Orlando Police have released two 911 calls related to Myles Hill, the 3-year-old who died on August 7 after being left in a van for 12 hours.
The Orlando Sentinel reported that police made two 911 calls public on Thursday. The first call was placed at 8 p.m. by Hill’s grandmother, Brenda Watts, to report her grandson missing. Twenty minutes later, day care worker Sandra Adkins called 911 after seeing the toddler’s body in a van in Little Miracles Academy’s parking lot.
During the second call, Adkins told a dispatcher that “the child is dead.” Near the end of the call, Watts is heard in the background asking where Hill is with Adkins responding “he’s gone” amid screaming and crying.

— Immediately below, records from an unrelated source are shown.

(** ** Construction and the getters *)

(** Validation rejects nothing that passes its checks: for the values of a
    file, construction returns the [Config] holding the path and these
    values exactly when the seeds iterate to strings with the prefix, the
    count is a Python [int] from 1 to 150, the headers are a [dict], the
    encoding is a [str], the timeout is a number that is neither below 1
    nor above 60 (an integer, a fraction, or NaN, which compares false both
    ways) and the headless flag is a [bool]. *)
Theorem Config_construction_iff (fs : filesystem) (path : string) (dto : ConfigDTO)
  (Hfile : file_dto fs path = Ok dto) :
  Config_new fs path =
  Ok {| path_to_config := Some path; config := Some dto |} ↔ rules_hold dto.
Proof.
  rewrite Config_new_eq, Hfile. simpl. rewrite <- validate_dto_Ok.
  destruct (validate_dto dto) as [[]|e]; simpl; split; (done || congruence).
Qed.

Lemma Config_construction_iff_witness :
  Config_new Inputs.good_disk "scrapper_config.json" =
  Ok {| path_to_config := Some "scrapper_config.json"%string;
        config := Some Inputs.good_dto |}.
Proof.
  apply (Config_construction_iff Inputs.good_disk "scrapper_config.json"
           Inputs.good_dto eq_refl).
  repeat split.
  - exists (PyStr <$> Inputs.good_seeds). split; [reflexivity|].
    apply all_startswith_true. reflexivity.
  - exists 5. split; [reflexivity|lia].
  - by eexists.
  - by eexists.
  - simpl. lia.
  - simpl. lia.
  - by eexists.
Defined.

(** The getters of a constructed [Config] give back the values of the
    file, key by key; [get_num_articles] is the key
    [total_articles_to_find_and_parse]. *)
Theorem getters_return_file_values (fs : filesystem) (path : string)
    (j : pyval) (self : Config)
  (Hfile : fs !! path = Some (File (Some j)))
  (Hnew : Config_new fs path = Ok self) :
  get_seed_urls self = py_getitem j "seed_urls" ∧
  get_num_articles self = py_getitem j "total_articles_to_find_and_parse" ∧
  get_headers self = py_getitem j "headers" ∧
  get_encoding self = py_getitem j "encoding" ∧
  get_timeout self = py_getitem j "timeout" ∧
  get_verify_certificate self = py_getitem j "should_verify_certificate" ∧
  get_headless_mode self = py_getitem j "headless_mode".
Proof.
  apply Config_new_Ok_inv in Hnew as (dto & Hdto & -> & _).
  rewrite file_dto_open in Hdto. unfold open_json_load in Hdto.
  rewrite Hfile in Hdto. simpl in Hdto.
  destruct (py_getitem j "seed_urls") as [a|]; [|done]. simpl in Hdto.
  destruct (py_getitem j "total_articles_to_find_and_parse") as [b|]; [|done].
  simpl in Hdto.
  destruct (py_getitem j "headers") as [c|]; [|done]. simpl in Hdto.
  destruct (py_getitem j "encoding") as [d|]; [|done]. simpl in Hdto.
  destruct (py_getitem j "timeout") as [e|]; [|done]. simpl in Hdto.
  destruct (py_getitem j "should_verify_certificate") as [f|]; [|done].
  simpl in Hdto.
  destruct (py_getitem j "headless_mode") as [g|]; [|done]. simpl in Hdto.
  injection Hdto as <-. done.
Qed.

Lemma getters_return_file_values_witness :
  get_num_articles (constructed "scrapper_config.json" Inputs.good_dto) = Ok (PyInt 5).
Proof.
  apply (getters_return_file_values Inputs.good_disk "scrapper_config.json"
           (Inputs.config_json Inputs.good_seeds
              (PyInt 5) (PyInt 10) (PyBool true) (PyBool false))
           (constructed "scrapper_config.json" Inputs.good_dto)
           eq_refl eq_refl).
Defined.

(** What the getters of a constructed [Config] can return: an article
    count that is an integer from 1 to 150, headers that are a [dict], an
    encoding that is a [str], a timeout that is a number neither below 1 nor
    above 60, and a headless flag that is a [bool]; none of them raises. *)
Theorem getters_of_constructed (fs : filesystem) (path : string) (self : Config)
  (Hnew : Config_new fs path = Ok self) :
  (∃ v n, get_num_articles self = Ok v ∧ int_value v = Some n ∧ 1 ≤ n ≤ 150) ∧
  (∃ d, get_headers self = Ok (PyDict d)) ∧
  (∃ s, get_encoding self = Ok (PyStr s)) ∧
  (∃ t, get_timeout self = Ok t ∧ within 1 60 t) ∧
  (∃ b, get_headless_mode self = Ok (PyBool b)) ∧
  (∃ seeds v, get_seed_urls self = Ok seeds ∧ get_verify_certificate self = Ok v).
Proof.
  apply Config_new_Ok_inv in Hnew as (dto & _ & -> & Hrules).
  destruct Hrules as (_ & [n [Hn Hin]] & [d Hd] & [s Hs] & Ht & [b Hb]).
  unfold get_num_articles, get_headers, get_encoding, get_timeout,
    get_headless_mode, get_seed_urls, get_verify_certificate. simpl.
  repeat split.
  - by exists (total_articles dto), n.
  - exists d. by rewrite Hd.
  - exists s. by rewrite Hs.
  - by exists (timeout dto).
  - exists b. by rewrite Hb.
  - by exists (seed_urls dto), (should_verify_certificate dto).
Qed.

Lemma getters_of_constructed_witness :
  ∃ b, get_headless_mode (constructed "scrapper_config.json" Inputs.good_dto) =
       Ok (PyBool b).
Proof.
  destruct (getters_of_constructed Inputs.good_disk "scrapper_config.json"
              (constructed "scrapper_config.json" Inputs.good_dto) eq_refl)
    as (_ & _ & _ & _ & H & _).
  exact H.
Defined.

(** ** Which error the validation raises *)

Lemma out_of_range_true (v : pyval) (lo hi : Z) :
  py_or (py_lt v lo) (py_gt v hi) = Ok true ↔ outside lo hi v.
Proof.
  destruct v as [|b|n|[|neg|q]|s|l|d]; simpl; try done.
  - destruct (Z.ltb_spec (Z.b2z b) lo), (Z.ltb_spec hi (Z.b2z b)); simpl;
      split; (done || (intros; exfalso; lia) || auto).
  - destruct (Z.ltb_spec n lo), (Z.ltb_spec hi n); simpl;
      split; (done || (intros; exfalso; lia) || auto).
  - by destruct neg.
  - destruct (Qltb q (inject_Z lo)) eqn:E1; simpl.
    + apply Qltb_lt in E1. split; auto.
    + apply Qltb_ge in E1. destruct (Qltb (inject_Z hi) q) eqn:E2.
      * apply Qltb_lt in E2. split; auto.
      * apply Qltb_ge in E2. split; [done|].
        intros [H|H]; [by apply Qle_not_lt in E1 | by apply Qle_not_lt in E2].
Qed.

Lemma out_of_range_raise (v : pyval) (lo hi : Z) :
  py_or (py_lt v lo) (py_gt v hi) = Raise TypeError ↔ ¬ is_number v.
Proof.
  destruct v as [|b|n|f|s|l|d]; simpl; try (split; [intros _ H; exact H | done]).
  - split; [|tauto]. by destruct (Z.b2z b <? lo), (lo <? Z.b2z b), (hi <? Z.b2z b).
  - split; [|tauto]. by destruct (n <? lo), (hi <? n).
  - split; [|tauto]. by destruct (float_lt_int f lo), (float_gt_int f hi).
Qed.

(** How the last five checks end. *)
Lemma checks_after_count_raise (dto : ConfigDTO) (e : exn) :
  checks_after_count dto = Raise e ↔
  (¬ headers_rule dto ∧ e = PyException "IncorrectHeadersError") ∨
  (headers_rule dto ∧ ¬ encoding_rule dto ∧ e = PyException "IncorrectEncodingError") ∨
  (headers_rule dto ∧ encoding_rule dto ∧ outside 1 60 (timeout dto) ∧
   e = PyException "IncorrectTimeoutError") ∨
  (headers_rule dto ∧ encoding_rule dto ∧ ¬ is_number (timeout dto) ∧ e = TypeError) ∨
  (headers_rule dto ∧ encoding_rule dto ∧ timeout_rule dto ∧ ¬ headless_rule dto ∧
   e = PyException "IncorrectVerifyError").
Proof.
  unfold checks_after_count, headers_rule, encoding_rule, timeout_rule, headless_rule.
  rewrite <- isinstance_dict_true, <- isinstance_str_true, <- isinstance_bool_true,
    <- out_of_range_false, <- out_of_range_true, <- (out_of_range_raise _ 1 60).
  destruct (isinstance_dict (headers dto)); simpl; [|intuition congruence].
  destruct (isinstance_str (encoding dto)); simpl; [|intuition congruence].
  destruct (out_of_range_cases (timeout dto) 1 60) as [->|[->| ->]]; simpl;
    [|intuition congruence..].
  destruct (isinstance_bool (headless_mode dto)); simpl; intuition congruence.
Qed.

(** How the two count checks end. *)
Lemma checks_after_seeds_raise (dto : ConfigDTO) (e : exn) :
  checks_after_seeds dto = Raise e ↔
  (outside 1 150 (total_articles dto) ∧
   e = PyException "NumberOfArticlesOutOfRangeError") ∨
  (¬ is_number (total_articles dto) ∧ e = TypeError) ∨
  (within 1 150 (total_articles dto) ∧ int_value (total_articles dto) = None ∧
   e = PyException "IncorrectNumberOfArticlesError") ∨
  (count_rule dto ∧ checks_after_count dto = Raise e).
Proof.
  assert (int_value (total_articles dto) = None ↔
          isinstance_int (total_articles dto) = false) as ->
    by (destruct (total_articles dto); simpl; split; congruence).
  rewrite count_rule_iff, <- out_of_range_false, <- out_of_range_true,
    <- (out_of_range_raise _ 1 150).
  unfold checks_after_seeds.
  destruct (out_of_range_cases (total_articles dto) 1 150) as [->|[->| ->]]; simpl;
    [|intuition congruence..].
  destruct (isinstance_int (total_articles dto)); simpl; intuition congruence.
Qed.

(** How the seed check ends. *)
Lemma validate_dto_raise (dto : ConfigDTO) (e : exn) :
  validate_dto dto = Raise e ↔
  (py_iter (seed_urls dto) = Raise TypeError ∧ e = TypeError) ∨
  (∃ seeds, py_iter (seed_urls dto) = Ok seeds ∧ all_startswith seeds = Ok false ∧
            e = PyException "IncorrectSeedURLError") ∨
  (∃ seeds, py_iter (seed_urls dto) = Ok seeds ∧
            all_startswith seeds = Raise AttributeError ∧ e = AttributeError) ∨
  (seed_rule dto ∧ checks_after_seeds dto = Raise e).
Proof.
  split.
  - destruct (py_iter (seed_urls dto)) as [seeds|e1] eqn:Hiter.
    + destruct (all_startswith seeds) as [[]|e1] eqn:Hall.
      * assert (seed_rule dto) as Hs
          by (exists seeds; split; [done|by apply all_startswith_true]).
        rewrite (validate_dto_seeds _ Hs). auto.
      * unfold validate_dto. rewrite Hiter. simpl. rewrite Hall. simpl.
        intros [= <-]. right. left. by exists seeds.
      * unfold validate_dto. rewrite Hiter. simpl. rewrite Hall. simpl.
        intros [= <-]. pose proof (all_startswith_raise _ _ Hall) as ->.
        right. right. left. by exists seeds.
    + unfold validate_dto. rewrite Hiter. simpl. intros [= <-].
      pose proof (py_iter_raise _ _ Hiter) as ->. by left.
  - intros [[Hiter ->]|[(seeds & Hiter & Hall & ->)|[(seeds & Hiter & Hall & ->)|[Hs H]]]].
    + unfold validate_dto. by rewrite Hiter.
    + unfold validate_dto. rewrite Hiter. simpl. by rewrite Hall.
    + unfold validate_dto. rewrite Hiter. simpl. by rewrite Hall.
    + by rewrite (validate_dto_seeds _ Hs).
Qed.

(** The headers and the encoding.  [Exception('IncorrectHeadersError')] is
    raised exactly when the seed and count rules hold and the headers are
    not a [dict]; [Exception('IncorrectEncodingError')] exactly when, in
    addition, the headers are a [dict] and the encoding is not a [str]. *)
Theorem headers_encoding_errors (fs : filesystem) (path : string) (dto : ConfigDTO)
  (Hfile : file_dto fs path = Ok dto) :
  (Config_new fs path = Raise (PyException "IncorrectHeadersError") ↔
   seed_rule dto ∧ count_rule dto ∧ ∀ d, headers dto ≠ PyDict d) ∧
  (Config_new fs path = Raise (PyException "IncorrectEncodingError") ↔
   seed_rule dto ∧ count_rule dto ∧ headers_rule dto ∧ ∀ s, encoding dto ≠ PyStr s).
Proof.
  assert (¬ headers_rule dto ↔ ∀ d, headers dto ≠ PyDict d) as Hh.
  { unfold headers_rule. split; [intros H d Hd; apply H; eauto | intros H [d Hd]; by apply (H d)]. }
  assert (¬ encoding_rule dto ↔ ∀ s, encoding dto ≠ PyStr s) as He.
  { unfold encoding_rule. split; [intros H s Hs; apply H; eauto | intros H [s Hs]; by apply (H s)]. }
  rewrite <- Hh, <- He, !(Config_new_validate _ _ _ _ Hfile), !validate_dto_raise,
    !checks_after_seeds_raise, !checks_after_count_raise.
  split; split.
  - intros [[_ [=]]|[(? & _ & _ & [=])|[(? & _ & _ & [=])|[Hs H]]]].
    destruct H as [[_ [=]]|[[_ [=]]|[(_ & _ & [=])|[Hc H]]]].
    destruct H as [[H _]|[(_ & _ & [=])|[(_ & _ & _ & [=])|[(_ & _ & _ & [=])|(_ & _ & _ & _ & [=])]]]].
    done.
  - intros (Hs & Hc & H). right. right. right. split; [done|].
    right. right. right. split; [done|]. by left.
  - intros [[_ [=]]|[(? & _ & _ & [=])|[(? & _ & _ & [=])|[Hs H]]]].
    destruct H as [[_ [=]]|[[_ [=]]|[(_ & _ & [=])|[Hc H]]]].
    destruct H as [[_ [=]]|[(H1 & H2 & _)|[(_ & _ & _ & [=])|[(_ & _ & _ & [=])|(_ & _ & _ & _ & [=])]]]].
    done.
  - intros (Hs & Hc & H1 & H2). right. right. right. split; [done|].
    right. right. right. split; [done|]. right. by left.
Qed.

Lemma headers_encoding_errors_witness :
  Config_new
    (Inputs.disk (PyDict [("seed_urls"%string, PyList []);
                          ("total_articles_to_find_and_parse"%string, PyInt 3);
                          ("headers"%string, PyList []);
                          ("encoding"%string, PyInt 8);
                          ("timeout"%string, PyInt 0);
                          ("should_verify_certificate"%string, PyNone);
                          ("headless_mode"%string, PyNone)]))
    "scrapper_config.json" = Raise (PyException "IncorrectHeadersError").
Proof.
  destruct (headers_encoding_errors
              (Inputs.disk (PyDict [("seed_urls"%string, PyList []);
                                    ("total_articles_to_find_and_parse"%string, PyInt 3);
                                    ("headers"%string, PyList []);
                                    ("encoding"%string, PyInt 8);
                                    ("timeout"%string, PyInt 0);
                                    ("should_verify_certificate"%string, PyNone);
                                    ("headless_mode"%string, PyNone)]))
              "scrapper_config.json"
              {| seed_urls := PyList []; total_articles := PyInt 3;
                 headers := PyList []; encoding := PyInt 8; timeout := PyInt 0;
                 should_verify_certificate := PyNone; headless_mode := PyNone |}
              eq_refl) as [[_ H] _].
  apply H. repeat split.
  - exists []. split; [reflexivity|constructor].
  - exists 3. split; [reflexivity|lia].
  - intros d Hd. discriminate Hd.
Defined.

Watts originally told a dispatcher that her grandson is typically dropped off between 6 and 6:30 p.m.
“They say my baby didn’t go to school today but he went to school today,” Watts explained. “I gave them the payment and signed the paper for my baby this morning. And now it’s after 8 and my baby still ain’t home yet.”
As Crime Online previously reported, authorities believe temperatures inside the van possibly reached 140 degrees on the day in question. An autopsy later confirmed that Hill died of hyperthermia caused by environmental exposure.
The day care driver, Deborah Denise St. Charles, 51, (pictured) was charged with aggravated manslaughter of a child in connection with Hill’s death. St. Charles is accused of failing to perform a head count and vehicle check after transporting five children to the day care, resulting in Hill being left in the van, Crime Online reported last week.
The Department of Children and Families (DCF) announced the closing of both Little Miracles Academy locations as they conduct an investigation into Hill’s death. The agency also revealed that the day care facility was cited a month earlier for not keeping track of the children they were transporting.
Originally asking the slain child’s family for forgiveness, Little Miracles owner Audrey Thornton is apparently fighting to get her businesses reopened. Her attorney, Robert Nesmith, revealed that she is currently filing an appeal with DCF and the District Court of Appeals.
The toddler was laid to rest on August 12. The family now believes that Thornton should also be charged. Police haven’t disclosed whether they plan to also charge the day care owner.
St. Charles remains jailed on a $30,000 bond.